What you are asked to do: Go through the entries below and collect each line with the string "tests" in it.

The data:
Lemma continuation_arith (x : Z) : Utf8.continuation x = 0x80 + x mod 64.
Proof.
  unfold Utf8.continuation. change 0x3F with (Z.ones 6). rewrite Z.land_ones by lia.
  change 0x80 with (Z.shiftl 2 6) at 1. rewrite lor_shiftl_add; [reflexivity|lia|].
  apply Z.mod_pos_bound. lia.
Qed.

Lemma encode_scalar_2 (cp : Z) :
  0x80 <= cp < 0x800 -> Utf8.encode_scalar cp = [0xC0 + cp / 64; 0x80 + cp mod 64].
Proof.
  intros H. unfold Utf8.encode_scalar. tests. rewrite continuation_arith.
  rewrite Z.shiftr_div_pow2 by lia. change (2 ^ 6) with 64.
  change 0xC0 with (Z.shiftl 6 5) at 1. rewrite lor_shiftl_add; [reflexivity|lia|].
  change (2 ^ 5) with 32. Z.div_mod_to_equations. lia.
Qed.

Lemma encode_scalar_3 (cp : Z) :
  0x800 <= cp < 0x10000 ->
  Utf8.encode_scalar cp = [0xE0 + cp / 4096; 0x80 + (cp / 64) mod 64; 0x80 + cp mod 64].
Proof.
  intros H. unfold Utf8.encode_scalar. tests. rewrite !continuation_arith.
  rewrite !Z.shiftr_div_pow2 by lia. change (2 ^ 6) with 64. change (2 ^ 12) with 4096.
  change 0xE0 with (Z.shiftl 14 4) at 1. rewrite lor_shiftl_add; [reflexivity|lia|].
  change (2 ^ 4) with 16. Z.div_mod_to_equations. lia.
Qed.

Lemma encode_scalar_4 (cp : Z) :
  0x10000 <= cp < 0x110000 ->
  Utf8.encode_scalar cp
  = [0xF0 + cp / 262144; 0x80 + (cp / 4096) mod 64; 0x80 + (cp / 64) mod 64; 0x80 + cp mod 64].
Proof.
  intros H. unfold Utf8.encode_scalar. tests. rewrite !continuation_arith.
  rewrite !Z.shiftr_div_pow2 by lia.
  change (2 ^ 6) with 64. change (2 ^ 12) with 4096. change (2 ^ 18) with 262144.
  change 0xF0 with (Z.shiftl 30 3) at 1. rewrite lor_shiftl_add; [reflexivity|lia|].
  change (2 ^ 3) with 8. Z.div_mod_to_equations. lia.
Qed.

(** A continuation byte adds its six low bits. *)
Lemma push_bits (acc b : Z) :
  0x80 <= b <= 0xBF -> Z.lor (Z.shiftl acc 6) (Z.land b 0x3F) = acc * 64 + (b - 0x80).
Proof.
  intros Hb. change 0x3F with (Z.ones 6). rewrite Z.land_ones by lia.
  rewrite lor_shiftl_add; [|lia|apply Z.mod_pos_bound; lia].
  change (2 ^ 6) with 64. Z.div_mod_to_equations. lia.
Qed.

Lemma lead_bits (b n base : Z) :
  0 <= n -> base = Z.shiftl (Z.shiftr base n) n -> base <= b < base + 2 ^ n ->
  Z.land b (Z.ones n) = b - base.
Proof.
  intros Hn Hbase Hb. rewrite Z.land_ones by assumption.
  rewrite Z.shiftl_mul_pow2 in Hbase by assumption.
  symmetry. apply Z.mod_unique with (Z.shiftr base n); lia.
Qed.

Lemma units_small (cp : Z) : cp < 0x10000 -> Utf8.units cp = [cp].
Proof. intros H. unfold Utf8.units. now tests. Qed.
(** C7, as the code has it.  When header lines, values and comments hold
    no line feed and every value is non-empty and does not begin with
    ['#'], the text has exactly one line starting with the marker and
    ends with exactly one line feed. *)
Theorem build_contents_one_marker header entries :
  Forall no_lf header ->
  Forall plain_entry entries ->
  marker_lines (build_contents now header entries) = 1 /\
  trailing_lf (build_contents now header entries) = 1.
Proof.
  intros Hh He. rewrite build_contents_unfold.
  set (hf := List.filter (fun h => negb (startswith merged_on h)) header).
  set (rendered := map render_entry entries).
  assert (Hout : Forall no_lf (hf ++ [gen_line now])%list).
  { apply Forall_app. split; [by apply Forall_no_lf_filter|].
    constructor; [apply gen_line_no_lf|constructor]. }
  assert (Hne : (hf ++ [gen_line now])%list <> []) by (by destruct hf).
  assert (Hcount : List.length
                     (List.filter (startswith merged_on) (hf ++ [gen_line now])%list) = 1).
  { rewrite List.filter_app. unfold hf. rewrite filter_marker_filtered.
    cbn [List.filter app]. by rewrite gen_line_marker. }
  destruct (join_ends newline hf (gen_line now)) as [p Hp].
  destruct (nonempty (join newline rendered)) eqn:Hbody.
  - assert (Hr : rendered <> []) by (by destruct rendered).
    assert (Hentries : entries <> []) by (by destruct entries).
    split.
    + unfold marker_lines.
      replace ((join newline (hf ++ [gen_line now]) ++ (newline ++ newline)
                ++ join newline rendered) ++ newline)
        with (join newline (hf ++ [gen_line now]) ++ newline
              ++ ("" ++ newline ++ (join newline rendered ++ newline ++ "")))
        by (by rewrite !append_assoc, append_nil_r).
      rewrite !split_lf_append, !split_lf_join by
        (done || by apply Forall_no_lf_rendered).
      rewrite (List.filter_app _ (hf ++ [gen_line now])), length_app, Hcount.
      rewrite !List.filter_app. unfold rendered.
      by rewrite filter_marker_rendered.
    + destruct (exists_last Hentries) as (init & e & ->).
      unfold rendered. rewrite map_app. simpl.
      destruct (join_ends newline (map render_entry init) (render_entry e)) as [q ->].
      apply Forall_app in He as [_ He]. inversion He as [|? ? Hpe _]; subst.
      destruct (render_entry_plain e Hpe) as (Hnl & Hnon & _).
      rewrite <- !append_assoc. by apply trailing_lf_one.
  - split.
    + unfold marker_lines.
      replace (join newline (hf ++ [gen_line now]) ++ newline)
        with (join newline (hf ++ [gen_line now]) ++ newline ++ "") by done.
      rewrite split_lf_append, split_lf_join by done.
      by rewrite (List.filter_app _ (hf ++ [gen_line now])), length_app, Hcount.
    + rewrite Hp. apply trailing_lf_one; [apply gen_line_no_lf|apply gen_line_nonempty].
Qed.
End Rendering.
(** X12: when the appliances have different SAIDs, no two entities of a
    setup share a unique id. *)
Theorem setup_unique_ids_differ
    (washer_dryers : list (gmap string string)) (entities : list Entity) :
  async_setup_entry DOMAIN washer_dryers = ret entities ->
  NoDup ((.!! "SAID") <$> washer_dryers) ->
  NoDup ((fun e => _attr_unique_id (attrs_of e)) <$> entities).
Proof.
  intros (owners & Howners & ->)%setup_inv Hsaids.
  set (ids := fun owner : string * string =>
                [ owner.1 +:+ String "-" "state";
                  owner.1 +:+ String "-" "DispenseLevel";
                  owner.1 +:+ String "-" "timeremaining" ]).
  assert (Hids : (fun e => _attr_unique_id (attrs_of e))
                   <$> (owners ≫= (fun owner => built_for DOMAIN owner.1 owner.2))
                 = owners ≫= ids).
  { clear. induction owners as [ | owner owners IH]; [reflexivity | ].
    rewrite !bind_cons, fmap_app, IH. reflexivity. }
  rewrite Hids.
  assert (Hkeys : forall owner id, id ∈ ids owner ->
            exists k, occurs "-" k = false /\ id = owner.1 +:+ String "-" k).
  { intros owner id. unfold ids. rewrite !elem_of_cons.
    intros [-> | [-> | [-> | Hin]]];
      [ eexists; split; [ | reflexivity]; reflexivity ..
      | by apply elem_of_nil in Hin ]. }
  assert (Hsame : forall owner owner', owner ∈ owners -> owner' ∈ owners ->
            owner.1 = owner'.1 -> owner = owner').
  { clear -Howners Hsaids.
    induction Howners as [ | appliance owner rest owners [Hsaid Hname] Hrest IH];
      intros o o'; [by intros ?%elem_of_nil | ].
    rewrite fmap_cons in Hsaids. apply NoDup_cons in Hsaids as [Hfresh Hnodup].
    assert (Hhead : forall o, o ∈ owners -> o.1 <> owner.1).
    { intros o1 Hin Heq. apply Hfresh.
      apply list_elem_of_lookup in Hin as [i Hi].
      destruct (Forall2_lookup_r _ _ _ _ _ Hrest Hi) as (a & Ha & Hsaid' & _).
      rewrite Hsaid, <- Heq, <- Hsaid'.
      apply list_elem_of_fmap. exists a. split; [reflexivity | ].
      by eapply list_elem_of_lookup_2. }
    rewrite !elem_of_cons. intros [-> | Hin] [-> | Hin'] Heq.
    - reflexivity.
    - symmetry in Heq. by destruct (Hhead o' Hin').
    - by destruct (Hhead o Hin).
    - by apply IH. }
  apply NoDup_bind.
  - intros owner owner' id Hin Hin' Hid Hid'.
    destruct (Hkeys owner id Hid) as (k & Hk & ->).
    destruct (Hkeys owner' _ Hid') as (k' & Hk' & Heq).
    apply Hsame; [done | done | ].
    by destruct (unique_id_split _ _ _ _ Hk Hk' Heq).
  - intros owner _. unfold ids.
    assert (Hdiff : forall k k', k <> k' ->
              owner.1 +:+ String "-" k <> owner.1 +:+ String "-" k').
    { intros k k' Hne Heq. apply Hne. clear Hne.
      induction (owner.1) as [ | a s IH]; simpl in Heq.
      - by injection Heq.
      - injection Heq as Heq. by apply IH. }
    repeat constructor; rewrite ?not_elem_of_cons; repeat split;
      try apply not_elem_of_nil; apply Hdiff; discriminate.
  - clear -Howners Hsaids Hsame.
    assert (Hfst : NoDup owners.*1).
    { apply (NoDup_fmap_1 Some).
      replace (Some <$> owners.*1) with ((.!! "SAID") <$> washer_dryers);
        [exact Hsaids | ].
      clear -Howners.
      induction Howners as [ | a o rest owners [Hsaid _] _ IH];
        [reflexivity | ].
      rewrite !fmap_cons. f_equal; [exact Hsaid | exact IH]. }
    by apply NoDup_fmap_1 in Hfst.
Qed.


Lemma upper_D_iff (a : ascii) : upper a = "D"%char <-> lower a = "d"%char.
Proof.
  destruct a as [[ | ] [ | ] [ | ] [ | ] [ | ] [ | ] [ | ] [ | ]];
    vm_compute; split; (reflexivity || discriminate).
Qed.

Task answer:
  intros H. unfold Utf8.encode_scalar. tests. rewrite continuation_arith.
  intros H. unfold Utf8.encode_scalar. tests. rewrite !continuation_arith.
  intros H. unfold Utf8.encode_scalar. tests. rewrite !continuation_arith.
Proof. intros H. unfold Utf8.units. now tests. Qed.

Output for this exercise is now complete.